◆ Exercise objective ◆
The lines below are to be quoted exactly, from the first through the one that contains "[predict] on one".

[Source data]

====

(* ===== verification/Store.v ===== *)
(** * Store: the artifacts directory and the file I/O of the pipeline

    The files the training run writes and the prediction service reads, as a
    finite map from paths to artifacts: CSV files ([df.to_csv],
    [pd.read_csv]) and pickled objects ([save_object], [load_object] of
    src/utils.py, a file that is not in the repository: modelled from the
    spec, section 6).  Code that touches files runs in [io], a state and
    error monad whose state is the store: a write made before an exception
    stays on disk, as it does in Python.  Paths are built by
    [os_path_join], POSIX [os.path.join].

    A fitted model is an opaque regressor (spec, section 3): the number of
    features it was fitted on and the function it computes on one
    transformed row. *)

From S2P Require Import Prelude Frame Preprocessor.

(** A fitted sklearn regressor: [n_features_in_], checked by [predict], and
    [predict] on one row (the regressors [ModelTrainer] selects from predict
    each row independently). *)
Record regressor : Type := Regressor {
  n_features_in_ : nat;
  predict_row : list float -> float
}.

(** What a pickle file holds. *)
Inductive pyobj : Type :=
  | OPreprocessor (st : Preprocessor.state)
  | OModel (m : regressor).

Inductive artifact : Type :=
  | ACsv (df : frame)
  | APickle (o : pyobj).

Notation store := (gmap string artifact).

(** ** The monad *)

Definition io (A : Type) : Type := store -> result A * store.

Definition io_ret {A} (a : A) : io A := fun s => (Ok a, s).

Definition io_bind {A B} (m : io A) (k : A -> io B) : io B :=
  fun s => match m s with
           | (Ok a, s') => k a s'
           | (Err e, s') => (Err e, s')
           end.

(** A pure step that may raise. *)
Definition io_lift {A} (r : result A) : io A := fun s => (r, s).

(** [try: ... except Exception as e: raise CustomException(e, sys)] around
    code with effects. *)
Definition io_try_custom {A} (m : io A) : io A :=
  fun s => let '(r, s') := m s in (try_custom r, s').

Declare Scope io_scope.
Delimit Scope io_scope with io.
Notation "'let!' x ':=' m 'in' k" := (io_bind m (fun x => k))
  (at level 10, x name, m at level 100, k at level 200,
   format "'[v' 'let!'  x  ':='  m  'in' '/' k ']'") : io_scope.
Notation "'let!' ' p ':=' m 'in' k" := (io_bind m (fun p => k))
  (at level 10, p pattern, m at level 100, k at level 200,
   format "'[v' 'let!'  ' p  ':='  m  'in' '/' k ']'") : io_scope.
Open Scope io_scope.

(** ** File operations *)

(** [os.path.join(a, b)] on POSIX ([posixpath.join]): an absolute [b]
    replaces [a], and a separator is inserted unless [a] is empty or
    already ends with one. *)
Definition os_path_join (a b : string) : string :=
  if String.prefix "/" b then b
  else if String.eqb a "" then b
  else if String.eqb (String.substring (String.length a - 1) 1 a) "/" then String.append a b
  else String.append a (String.append "/" b).

(** [df.to_csv(path, index=False, header=True)]: the model keeps the frame
    itself (a CSV written by pandas reads back as the same labels and
    values). *)
Definition to_csv (path : string) (df : frame) : io unit :=
  fun s => (Ok tt, <[path := ACsv df]> s).

(** [pd.read_csv(path)] *)
Definition read_csv (path : string) : io frame :=
  fun s => match s !! path with
           | Some (ACsv df) => (Ok df, s)
           | Some (APickle _) => (Err (ValueError "Error tokenizing data"), s)
           | None => (Err (FileNotFoundError path), s)
           end.

(** [save_object(file_path, obj)]: pickles [obj] to [file_path].  The
    spec states only that the artifact is persisted, so no exception
    handling of its own is assumed. *)
Definition save_object (path : string) (o : pyobj) : io unit :=
  fun s => (Ok tt, <[path := APickle o]> s).

(** [load_object(file_path)]: unpickles; a missing or non-pickle file
    raises, and the caller's [except] wraps it (spec: predict "fails with a
    wrapped error"). *)
Definition load_object (path : string) : io pyobj :=
  fun s => match s !! path with
           | Some (APickle o) => (Ok o, s)
           | Some (ACsv _) => (Err (ValueError "invalid load key"), s)
           | None => (Err (FileNotFoundError path), s)
           end.

(** An operation that never writes. *)
Definition read_only {A} (m : io A) : Prop := forall s, (m s).2 = s.

(** ** Lemmas *)

Lemma io_bind_Ok {A B} (m : io A) (k : A -> io B) s a s' :
  m s = (Ok a, s') -> io_bind m k s = k a s'.
Proof. intros H. unfold io_bind. by rewrite H. Qed.

Lemma io_bind_Err {A B} (m : io A) (k : A -> io B) s e s' :
  m s = (Err e, s') -> io_bind m k s = (Err e, s').
Proof. intros H. unfold io_bind. by rewrite H. Qed.

(** What [save_object] wrote, [load_object] reads back. *)
Lemma load_save_object path o s :
  io_bind (save_object path o) (fun _ => load_object path) s =
  (Ok o, <[path := APickle o]> s).
Proof.
  unfold io_bind, save_object, load_object, io_try_custom. simpl.
  by rewrite lookup_insert_eq.
Qed.

Lemma read_to_csv path df s :
  io_bind (to_csv path df) (fun _ => read_csv path) s = (Ok df, <[path := ACsv df]> s).
Proof. unfold io_bind, to_csv, read_csv. by rewrite lookup_insert_eq. Qed.

(** ** Operations that only read *)


Lemma io_ret_read_only {A} (a : A) : read_only (io_ret a).
Proof. done. Qed.

Lemma io_lift_read_only {A} (r : result A) : read_only (io_lift r).
Proof. done. Qed.

Lemma io_bind_read_only {A B} (m : io A) (k : A -> io B) :
  read_only m -> (forall a, read_only (k a)) -> read_only (io_bind m k).
Proof.
  intros Hm Hk s. unfold io_bind. specialize (Hm s).
  destruct (m s) as [[a|e] s']; simpl in *; subst; [apply Hk|done].
Qed.

Lemma io_try_custom_read_only {A} (m : io A) : read_only m -> read_only (io_try_custom m).
Proof. intros Hm s. unfold io_try_custom. specialize (Hm s). by destruct (m s). Qed.

Lemma read_csv_read_only path : read_only (read_csv path).
Proof. intros s. unfold read_csv. by repeat case_match. Qed.

Lemma load_object_read_only path : read_only (load_object path).
Proof. intros s. unfold load_object. by repeat case_match. Qed.

#[export] Hint Resolve io_ret_read_only io_lift_read_only io_bind_read_only
  io_try_custom_read_only read_csv_read_only load_object_read_only : pyml.
(* ===== verification/PyFloat.v ===== *)
(** * PyFloat: Python's [float()] on a string

    [PyFloat.py_float] is CPython's [float()] on a string, as src/app.py
    lines 33-34 apply it to the two score fields of the form: surrounding
    whitespace is stripped, an optional sign, then [inf]/[infinity]/[nan]
    in any case, or a decimal literal with optional underscores between
    digits, optional fraction and optional exponent, rounded to the nearest
    binary64 (ties to even); anything else raises [ValueError].  Only ASCII
    whitespace is stripped. *)

From S2P Require Import Prelude.
From Stdlib Require Import ZArith Ascii.
From stdpp Require Import pretty.

Module PyFloat.

Local Open Scope Z_scope.

(** [str.isspace] on the ASCII characters. *)
Definition is_space (c : ascii) : bool :=
  let n := nat_of_ascii c in (Nat.eqb n 32 || (Nat.leb 9 n && Nat.leb n 13))%bool.

Fixpoint strip_left (l : list ascii) : list ascii :=
  match l with
  | c :: l' => if is_space c then strip_left l' else l
  | [] => []
  end.

Definition strip (l : list ascii) : list ascii := rev (strip_left (rev (strip_left l))).

Definition digit_val (c : ascii) : option Z :=
  let n := nat_of_ascii c in
  if (Nat.leb 48 n && Nat.leb n 57)%bool then Some (Z.of_nat n - 48) else None.

Definition lower (c : ascii) : ascii :=
  let n := nat_of_ascii c in
  if (Nat.leb 65 n && Nat.leb n 90)%bool then ascii_of_nat (n + 32) else c.

(** [digitpart ::= digit (["_"] digit)*] after its first digit: the value,
    the number of digits and the rest of the input. *)
Fixpoint digitpart_aux (acc : Z) (k : nat) (l : list ascii) : Z * nat * list ascii :=
  match l with
  | c :: l' =>
      match digit_val c with
      | Some d => digitpart_aux (10 * acc + d) (S k) l'
      | None =>
          if Ascii.eqb c "_" then
            match l' with
            | c2 :: l'' =>
                match digit_val c2 with
                | Some d => digitpart_aux (10 * acc + d) (S k) l''
                | None => (acc, k, l)
                end
            | [] => (acc, k, l)
            end
          else (acc, k, l)
      end
  | [] => (acc, k, [])
  end.

Definition digitpart (l : list ascii) : option (Z * nat * list ascii) :=
  match l with
  | c :: l' => match digit_val c with Some d => Some (digitpart_aux d 1 l') | None => None end
  | [] => None
  end.

(** [pointfloat | digitpart]: the digits as an integer, the number of
    fraction digits, the rest. *)
Definition mantissa (l : list ascii) : option (Z * nat * list ascii) :=
  match digitpart l with
  | Some (i, _, rest) =>
      match rest with
      | c :: rest' =>
          if Ascii.eqb c "." then
            match digitpart rest' with
            | Some (f, k, rest'') => Some (i * 10 ^ Z.of_nat k + f, k, rest'')
            | None => Some (i, 0%nat, rest')
            end
          else Some (i, 0%nat, rest)
      | [] => Some (i, 0%nat, [])
      end
  | None =>
      match l with
      | c :: rest' => if Ascii.eqb c "." then digitpart rest' else None
      | [] => None
      end
  end.

Definition sign (l : list ascii) : bool * list ascii :=
  match l with
  | c :: l' => if Ascii.eqb c "-" then (true, l') else if Ascii.eqb c "+" then (false, l') else (false, l)
  | [] => (false, [])
  end.

(** [exponent ::= ("e" | "E") ["+" | "-"] digitpart] *)
Definition exponent (l : list ascii) : option (Z * list ascii) :=
  match l with
  | c :: l' =>
      if Ascii.eqb (lower c) "e" then
        let '(neg, l'') := sign l' in
        match digitpart l'' with
        | Some (v, _, rest) => Some (if neg then - v else v, rest)
        | None => None
        end
      else None
  | [] => None
  end.

(** The binary64 nearest to [num / den] ([num, den > 0]), ties to even:
    the exponent [e] puts the quotient in [[2^52, 2^53)] or is the
    subnormal exponent [-1074]; a mantissa that rounds up to [2^53] moves
    to the next binade; past the largest finite float is infinity. *)
Definition round_ratio (num den : Z) : float :=
  let e0 := Z.log2 num - Z.log2 den - 52 in
  let quo e := if 0 <=? e then num / (den * 2 ^ e) else (num * 2 ^ (- e)) / den in
  let e1 := if quo e0 <? 2 ^ 52 then e0 - 1 else e0 in
  let e := Z.max e1 (-1074) in
  let '(n', d') := if 0 <=? e then (num, den * 2 ^ e) else (num * 2 ^ (- e), den) in
  let q := n' / d' in
  let r := n' mod d' in
  let m := if (2 * r >? d') || ((2 * r =? d') && Z.odd q) then q + 1 else q in
  let '(m, e) := if m =? 2 ^ 53 then (2 ^ 52, e + 1) else (m, e) in
  if 971 <? e then infinity
  else match m with
       | Zpos p => SF2Prim (S754_finite false p e)
       | _ => PrimFloat.zero
       end.

(** [m * 10^x] as a float ([m >= 0]).  Past [10^309] the value rounds to
    infinity and below [10^-325] to zero; the two tests keep the powers of
    ten computed in between small. *)
Definition decimal_value (m x : Z) : float :=
  if m =? 0 then PrimFloat.zero
  else if 309 <=? x then infinity
  else if x + Z.log2 m + 1 <? -324 then PrimFloat.zero
  else if 0 <=? x then round_ratio (m * 10 ^ x) 1
  else round_ratio m (10 ^ (- x)).

Definition special (l : list ascii) : option float :=
  let w := map lower l in
  if bool_decide (w = String.list_ascii_of_string "inf") || bool_decide (w = String.list_ascii_of_string "infinity")
  then Some infinity
  else if bool_decide (w = String.list_ascii_of_string "nan") then Some nan
  else None.

Definition py_float (s : string) : result float :=
  let '(neg, l) := sign (strip (String.list_ascii_of_string s)) in
  let apply_sign f := if neg then (- f)%float else f in
  match special l with
  | Some f => Ok (apply_sign f)
  | None =>
      match mantissa l with
      | Some (m, k, rest) =>
          let '(x, rest') := match exponent rest with Some p => p | None => (0, rest) end in
          match rest' with
          | [] => Ok (apply_sign (decimal_value m (x - Z.of_nat k)))
          | _ => Err (ValueError ("could not convert string to float: '" +:+ s +:+ "'"))
          end
      | None => Err (ValueError ("could not convert string to float: '" +:+ s +:+ "'"))
      end
  end.

End PyFloat.

(** ** A reference for the digit scanner

    The decimal digits [0]-[9] as characters, the integer a digit sequence
    denotes (most significant first), and the characters at which a digit
    sequence ends. *)
Definition digit_char (d : Z) : ascii := ascii_of_nat (Z.to_nat d + 48).

Definition digits_value (ds : list Z) : Z := fold_left (fun a d => 10 * a + d)%Z ds 0%Z.

Definition ends_digits (rest : list ascii) : bool :=
  match rest with
  | [] => true
  | c :: _ => bool_decide (PyFloat.digit_val c = None) && negb (Ascii.eqb c "_")
  end.

(** ** Theorems *)

(** *** The digit scanner *)

Lemma digit_val_char d : (0 <= d <= 9)%Z -> PyFloat.digit_val (digit_char d) = Some d.
Proof.
  intros Hd. assert (d = 0 \/ d = 1 \/ d = 2 \/ d = 3 \/ d = 4 \/ d = 5 \/ d = 6 \/
                     d = 7 \/ d = 8 \/ d = 9)%Z as Hc by lia.
  by repeat destruct Hc as [->|Hc]; [..|subst].
Qed.

Lemma digitpart_aux_digits acc k ds rest :
  Forall (fun d => 0 <= d <= 9)%Z ds -> ends_digits rest = true ->
  PyFloat.digitpart_aux acc k (map digit_char ds ++ rest) =
  (fold_left (fun a d => 10 * a + d)%Z ds acc, (k + length ds)%nat, rest).
Proof.
  intros Hds Hrest. revert acc k. induction Hds as [|d ds Hd _ IH]; intros acc k; simpl.
  - rewrite Nat.add_0_r. destruct rest as [|c rest]; [done|]. simpl in *.
    apply andb_prop in Hrest as [Hc Hu%negb_true_iff]. apply bool_decide_eq_true in Hc.
    by rewrite Hc, Hu.
  - rewrite digit_val_char by done. rewrite IH. do 2 f_equal. lia.
Qed.
Lemma initiate_data_transformation_sparse_witness :
  initiate_data_transformation train_data_path test_data_path ex_wide_store =
  (Err (CustomException concat_error), ex_wide_store).
Proof.
  apply (initiate_data_transformation_sparse _ _ _ ex_wide (mkFrame ex_columns [ex_wide_row 0])
           ex_wide_inputs
           (ok_or (mkFrame [] []) (drop_column (mkFrame ex_columns [ex_wide_row 0]) target_column_name))
           (ok_or [] (get_column ex_wide target_column_name))
           (ok_or [] (get_column (mkFrame ex_columns [ex_wide_row 0]) target_column_name))
           ex_wide_state
           (ok_or [] (Preprocessor.transform ex_wide_state ex_wide_inputs))
           (ok_or [] (Preprocessor.transform ex_wide_state
                        (ok_or (mkFrame [] [])
                           (drop_column (mkFrame ex_columns [ex_wide_row 0]) target_column_name)))));
    vm_compute; reflexivity.
Defined.

Lemma initiate_data_transformation_no_target_witness :
  initiate_data_transformation train_data_path test_data_path
    (<[train_data_path := ACsv ex_train_inputs]> (<[test_data_path := ACsv ex_train_inputs]> ∅)) =
  (Err (CustomException (KeyError target_column_name)),
   <[train_data_path := ACsv ex_train_inputs]> (<[test_data_path := ACsv ex_train_inputs]> ∅)).
Proof.
  apply (initiate_data_transformation_no_target _ _ _ ex_train_inputs ex_train_inputs).
  - vm_compute. reflexivity.
  - vm_compute. reflexivity.
  - apply (bool_decide_eq_true_1 (target_column_name ∉ columns ex_train_inputs)).
    vm_compute. reflexivity.
Defined.
(** [list_pop] has no guard: on an empty list it removes the tail
    sentinel and follows its NULL successor. *)
Theorem list_pop_empty_faults s l :
  is_list (nodes s) l [] → nodes s !! NULL = None → list_pop l s = Fault.
Proof.
  destruct s as [fl h]. cbn. intros [Hnd [Hh [Ht _]]] H0.
  assert (head l ≠ tail l) by (unfold head, tail; lia).
  unfold list_pop. erewrite bind_get_next by done. cbn. unfold list_remove.
  rewrite bind_assoc. edestruct (bind_intr (B:=Z)) as (old & fl' & -> & _).
  rewrite bind_assoc. erewrite bind_get_prev by done.
  rewrite bind_assoc. erewrite bind_get_next by done. cbn.
  rewrite bind_assoc. erewrite bind_set_next by done. cbn.
  rewrite bind_assoc. erewrite bind_get_next by (by rewrite lookup_insert_ne).
  rewrite bind_assoc. erewrite bind_get_prev by (by rewrite lookup_insert_ne). cbn.
  rewrite bind_assoc. apply M_bind_Fault. unfold set_prev, get_elem, mbind, M_bind. cbn.
  rewrite lookup_insert_ne, H0; [done|]. intros E. rewrite E in Hh. congruence.
Qed.

Lemma list_pop_empty_faults_witness :
  list_pop 100 (LState 0 {[ 100 := Elem 0 108; 108 := Elem 100 0 ]}) = Fault.
Proof.
  apply (list_pop_empty_faults (LState 0 {[ 100 := Elem 0 108; 108 := Elem 100 0 ]}) 100).
  - split; [apply (bool_decide_unpack (NoDup [100; 108])); reflexivity|].
    split; [reflexivity|]. split; reflexivity.
  - reflexivity.
Defined.
(** One component of [wash_path]'s loop, applied to [new_abs_path]. *)
Definition wash_name (name new_abs_path : list Z) : outcome (list Z) :=
  r ← strcmp [46; 46; 0] name;
  if r =? 0 then
    slash_ptr ← strrchr new_abs_path 47;
    match slash_ptr with
    | None => Fault
    | Some o => if negb (o =? 0) then store new_abs_path o 0 else store new_abs_path (o + 1) 0
    end
  else
    r ← strcmp [46; 0] name;
    if negb (r =? 0) then
      r ← strcmp new_abs_path [47; 0];
      new_abs_path ← (if negb (r =? 0) then strcat new_abs_path [47; 0] else Ret new_abs_path);
      strcat new_abs_path name
    else Ret new_abs_path.

Fixpoint wash_loop (fuel : nat) (sub_path : option (list Z)) (name new_abs_path : list Z)
    : outcome (list Z) :=
  match fuel with
  | O => Spin
  | S fuel =>
    c ← load name 0;
    if c =? 0 then Ret new_abs_path else
    new_abs_path ← wash_name name new_abs_path;
    name ← memset name 0 MAX_FILE_NAME_LEN;
    '(sub_path, name) ← parse_next sub_path name;
    wash_loop fuel sub_path name new_abs_path
  end.

Definition wash_path (old_abs_path new_abs_path : list Z) : outcome (list Z) :=
  c ← load old_abs_path 0;
  _ ← assert_ (c =? 47);
  '(sub_path, name) ← path_parse old_abs_path (replicate (Z.to_nat MAX_FILE_NAME_LEN) 0);
  c ← load name 0;
  if c =? 0 then
    new_abs_path ← store new_abs_path 0 47;
    store new_abs_path 1 0
  else
    new_abs_path ← store new_abs_path 0 0;
    new_abs_path ← strcat new_abs_path [47; 0];
    wash_loop (S (S (length old_abs_path))) sub_path name new_abs_path.

(** [getcwd buf size] is the system call: [None] for a NULL result, else the
    new contents of the buffer. *)
Definition make_clear_abs_path (getcwd : list Z → Z → outcome (option (list Z)))
    (path final_path : list Z) : outcome (list Z) :=
  let abs_path := replicate (Z.to_nat MAX_PATH_LEN) 0 in
  c ← load path 0;
  abs_path ← (if negb (c =? 47) then
      abs_path ← memset abs_path 0 MAX_PATH_LEN;
      r ← getcwd abs_path MAX_PATH_LEN;
      match r with
      | Some abs_path =>
        c0 ← load abs_path 0; c1 ← load abs_path 1;
        if negb ((c0 =? 47) && (c1 =? 0)) then strcat abs_path [47; 0] else Ret abs_path
      | None => Ret abs_path
      end
    else Ret abs_path);
  abs_path ← strcat abs_path path;
  wash_path abs_path final_path.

====

◆ Answer area ◆
(* ===== verification/Store.v ===== *)
(** * Store: the artifacts directory and the file I/O of the pipeline

    The files the training run writes and the prediction service reads, as a
    finite map from paths to artifacts: CSV files ([df.to_csv],
    [pd.read_csv]) and pickled objects ([save_object], [load_object] of
    src/utils.py, a file that is not in the repository: modelled from the
    spec, section 6).  Code that touches files runs in [io], a state and
    error monad whose state is the store: a write made before an exception
    stays on disk, as it does in Python.  Paths are built by
    [os_path_join], POSIX [os.path.join].

    A fitted model is an opaque regressor (spec, section 3): the number of
    features it was fitted on and the function it computes on one
    transformed row. *)

From S2P Require Import Prelude Frame Preprocessor.

(** A fitted sklearn regressor: [n_features_in_], checked by [predict], and
    [predict] on one row (the regressors [ModelTrainer] selects from predict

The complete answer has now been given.